Se nell'assemblea di Montecitorio il clima per ora non è da battaglia finale, il percorso verso l'approvazione del cosiddetto " tedeschellum" o "germanichellum" (una riforma ispirata al modello tedesco secondo i suoi presentatori, una proposta elettorale che di germanico ha ben poco a detta dei detrattori) non sarà necessariamente in discesa. I collegi sono disegnati su dati di censimenti precedenti. "Le elezioni anticipate non le porta la cicogna, ma il Pd", ha polemicamente ricordato Alfano. Questa legge elettorale è un inciucellum.
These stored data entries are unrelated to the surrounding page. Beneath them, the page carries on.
(** The state a refused acquisition leaves. *)
Definition refused (storeDir : string) (s : state) : state :=
  set_disk (set_dirs (λ ds, {[storeDir]} ∪ ds)) s.

(** The effect of the first call of a release closure on the state. *)
Definition released (r : StoreLock.release_fn) (s : state) : state :=
  set_disk (set_files (delete (StoreLock.rel_lockPath r)))
    (set_cells (λ cs, <[StoreLock.rel_released r := true]> cs) s).

(** [k] calls of a release closure, one after the other. *)
Fixpoint call_n (k : nat) (r : StoreLock.release_fn) : M unit :=
  match k with
  | O => ret tt
  | S k' => StoreLock.call_release r >> call_n k' r
  end.

(** One acquisition attempt per process of the list, each after waiting
    for the given time; the result tells which attempts succeeded. *)
Fixpoint attempt_all (who : list (process * Z)) (storeDir : string) : M (list bool) :=
  match who with
  | [] => ret []
  | (proc, wait) :: later =>
      Cli.delay wait >>
      let! ok := try_catch (StoreLock.acquireStoreLock proc storeDir >> ret true)
                           (λ _, ret false) in
      let! oks := attempt_all later storeDir in
      ret (ok :: oks)
  end.

End Vocabulary.

(** ** Vocabulary of the frame properties *)

Section Frames.
Context `{Platform}.
Import Cli.

(** From the state [s] the computation [m] leaves the marker of [storeDir]
    as it is and only adds to the standard output; a value it returns,
    with the output it added, satisfies [Q]. *)
Definition inspects_at {A} (storeDir : string) (s : state)
    (Q : A → list output → Prop) (m : M A) : Prop :=
  marker storeDir (m s).2 = marker storeDir s
  ∧ ∃ out, stdout (m s).2 = stdout s ++ out
           ∧ ∀ a, (m s).1 = Normal a → Q a out.

Definition inspects {A} (storeDir : string) (Q : A → list output → Prop)
    (m : M A) : Prop :=
  ∀ s, inspects_at storeDir s Q m.

Definition whatever {A} (a : A) (out : list output) : Prop := True.

(** A client none of whose methods touches the marker. *)
Definition client_keeps (storeDir : string) (c : telegram_client) : Prop :=
  inspects storeDir whatever (isAuthorized c)
  ∧ inspects storeDir whatever (login c)
  ∧ inspects storeDir whatever (logout c)
  ∧ inspects storeDir whatever (startUpdates c)
  ∧ inspects storeDir whatever (destroy c).

(** A sync service none of whose methods touches the marker. *)
Definition service_keeps (storeDir : string) (v : sync_service) : Prop :=
  inspects storeDir whatever (getSearchStatus v)
  ∧ inspects storeDir whatever (getQueueStats v)
  ∧ inspects storeDir whatever (refreshChannelsFromDialogs v)
  ∧ inspects storeDir whatever (resumePendingJobs v)
  ∧ inspects storeDir whatever (startRealtimeSync v)
  ∧ inspects storeDir whatever (shutdown v).

(** What [readStoreLock] returns for a marker: whether it exists, and its
    trimmed text. *)
Definition status_of (storeDir : string) (m : option string) : StoreLock.lock_status :=
  StoreLock.MkStatus (bool_decide (is_Some m)) (lockPath storeDir) (Js.trim <$> m).

(** An output of [doctor] that reports the marker [m]: the [LOCKED] line,
    or with [--json] the object whose [lockHeld] and [lockInfo] fields tell
    whether the marker exists and what it records. *)
Definition reports_lock (asJson : bool) (storeDir : string) (m : option string)
    (o : output) : Prop :=
  if asJson
  then ∃ fields,
         o = OutJson (Js.JObj
               (("storeDir", Js.JStr storeDir)
                :: ("lockHeld", Js.JBool (bool_decide (is_Some m)))
                :: ("lockInfo", option_json Js.JStr (Js.trim <$> m))
                :: fields))
  else o = OutLine ("LOCKED: " +:+ show_bool (bool_decide (is_Some m)) +:+
                    StoreLock.lock_details (status_of storeDir m)).

(** An acquisition attempt succeeded. *)
Definition succeeded {A} (c : completion A) : bool :=
  match c with
  | Normal _ => true
  | _ => false
  end.

End Frames.

(** ** Vocabulary of the error report *)

(** The command reaches [acquireStoreLock]: [sync] and [auth] (but for
    [auth status]) once their flags are parsed. *)
Definition takes_lock (command : string) (args : list string) : bool :=
  if decide (command = "auth")
  then match Cli.parseFlags args [("follow", "boolean")] with
       | inr (_, rest) => negb (bool_decide (head rest = Some "status"))
       | inl _ => false
       end
  else if decide (command = "sync")
  then match Cli.parseFlags args Cli.sync_spec with
       | inr _ => true
       | inl _ => false
       end
  else false.

(** What [writeError] prints for a message. *)
Definition error_report (message : string) (asJson : bool) : string :=
  (if asJson
   then Js.stringify (Js.JObj [("ok", Js.JBool false); ("error", Js.JStr message)])
   else message) +:+ Cli.newline.

(** The report names the entry of the error taxonomy. *)
Definition names_lock_held (report : string) : Prop :=
  Js.includes "LockHeldError" report = true.

(** ** A sample run *)

Module Sample.

(** 2026-11-02T00:00:00.000Z *)
Definition t0 : Z := 1793577600000.

Definition proc (args : list string) : process :=
  {| pid := 4242; argv := "node" :: "cli.js" :: args; env_FROGIVERSE_STORE := None |}.

Definition other : process :=
  {| pid := 977; argv := ["node"; "cli.js"; "sync"]; env_FROGIVERSE_STORE := None |}.

(** A process that has just started, on a disk without files. *)
Definition fresh : state :=
  {| disk := MkFs ∅ ∅; cells := []; clock := t0; stdout := []; stderr := "" |}.

(** The same, on a disk where process 977 left its marker in [/store]. *)
Definition locked : state :=
  {| disk := MkFs {[ "/store/LOCK" :=
                     @StoreLock.payload_at Posix.platform other (t0 - 60000) ]} ∅;
     cells := []; clock := t0; stdout := []; stderr := "" |}.

End Sample.

(** ** Vocabulary of the idle monitor *)

Section IdleVocabulary.
Import Cli.

(** No pending job, no job in progress, and the worker not processing. *)
Definition quiet (q : queue_stats) : bool :=
  negb (processing q) && (pending q =? 0)%N && (in_progress q =? 0)%N.

(** The snapshot of the service is a function of the time, and taking it
    has no effect. *)
Definition observes (service : sync_service) (obs : Z → queue_stats) : Prop :=
  ∀ s, getQueueStats service s = (Normal (obs (clock s)), s).

(** The time of poll [k] of a monitor started at [t0]. *)
Definition poll_time (t0 : Z) (k : nat) : Z := t0 + 500 * Z.of_nat k.

(** Poll [k] ends a run of quiet polls that spans at least [w]
    milliseconds: the snapshot has reported quiescence continuously for
    at least the window. *)
Definition sustained (obs : Z → queue_stats) (t0 w : Z) (k : nat) : Prop :=
  ∃ j, (j ≤ k)%nat
       ∧ (∀ i, (j ≤ i ≤ k)%nat → quiet (obs (poll_time t0 i)) = true)
       ∧ w ≤ poll_time t0 k - poll_time t0 j.

(** The queue is busy before the time [q] and quiet from [q] on. *)
Definition settles (obs : Z → queue_stats) (q : Z) : Prop :=
  (∀ t, t < q → quiet (obs t) = false) ∧ (∀ t, q ≤ t → quiet (obs t) = true).

(** What [idleStart] holds when poll [k] begins: nothing after a busy
    poll, and else the time of the first poll of the current quiet run. *)
Definition streak_state (obs : Z → queue_stats) (t0 : Z) (k : nat)
    (idleStart : option Z) : Prop :=
  match idleStart with
  | None => k = 0%nat ∨ ∃ k', k = S k' ∧ quiet (obs (poll_time t0 k')) = false
  | Some ts =>
      ∃ j, (j < k)%nat ∧ ts = poll_time t0 j
           ∧ (∀ i, (j ≤ i < k)%nat → quiet (obs (poll_time t0 i)) = true)
           ∧ (j = 0%nat ∨ ∃ j', j = S j' ∧ quiet (obs (poll_time t0 j')) = false)
  end.

End IdleVocabulary.

(** ** Vocabulary of durations *)

(** The grammar of durations as the usage text means it: decimal digits,
    then no suffix or one of ms, s, m, h in either case, with white space
    allowed around. *)
Inductive time_unit := Millis | Seconds | Minutes | Hours.

Definition unit_of_suffix (suffix : string) : option time_unit :=
  if bool_decide (suffix = "") then Some Seconds
  else if bool_decide (suffix ∈ ["ms"; "mS"; "Ms"; "MS"]) then Some Millis
  else if bool_decide (suffix ∈ ["s"; "S"]) then Some Seconds
  else if bool_decide (suffix ∈ ["m"; "M"]) then Some Minutes
  else if bool_decide (suffix ∈ ["h"; "H"]) then Some Hours
  else None.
Ad Ap non piace neppure che i candidati vincenti nei collegi rischino di essere superati da quelli schierati nei listini proporzionali. Questo passaggio introduce una terza mossa, frutto di dubbi forti già emersi in commissione. Per sopperire alla questione dei collegi disegnati con il censimento nazionale del 1991, continua Alfano, "proponiamo la seguente soluzione: una delega al governo, per riscrivere i collegi in 90-120 giorni". Il Ministro degli Esteri sottolinea come "se il Partito Democratico dovesse bocciare questa nostra proposta allora significherebbe che vuole andare al voto prima".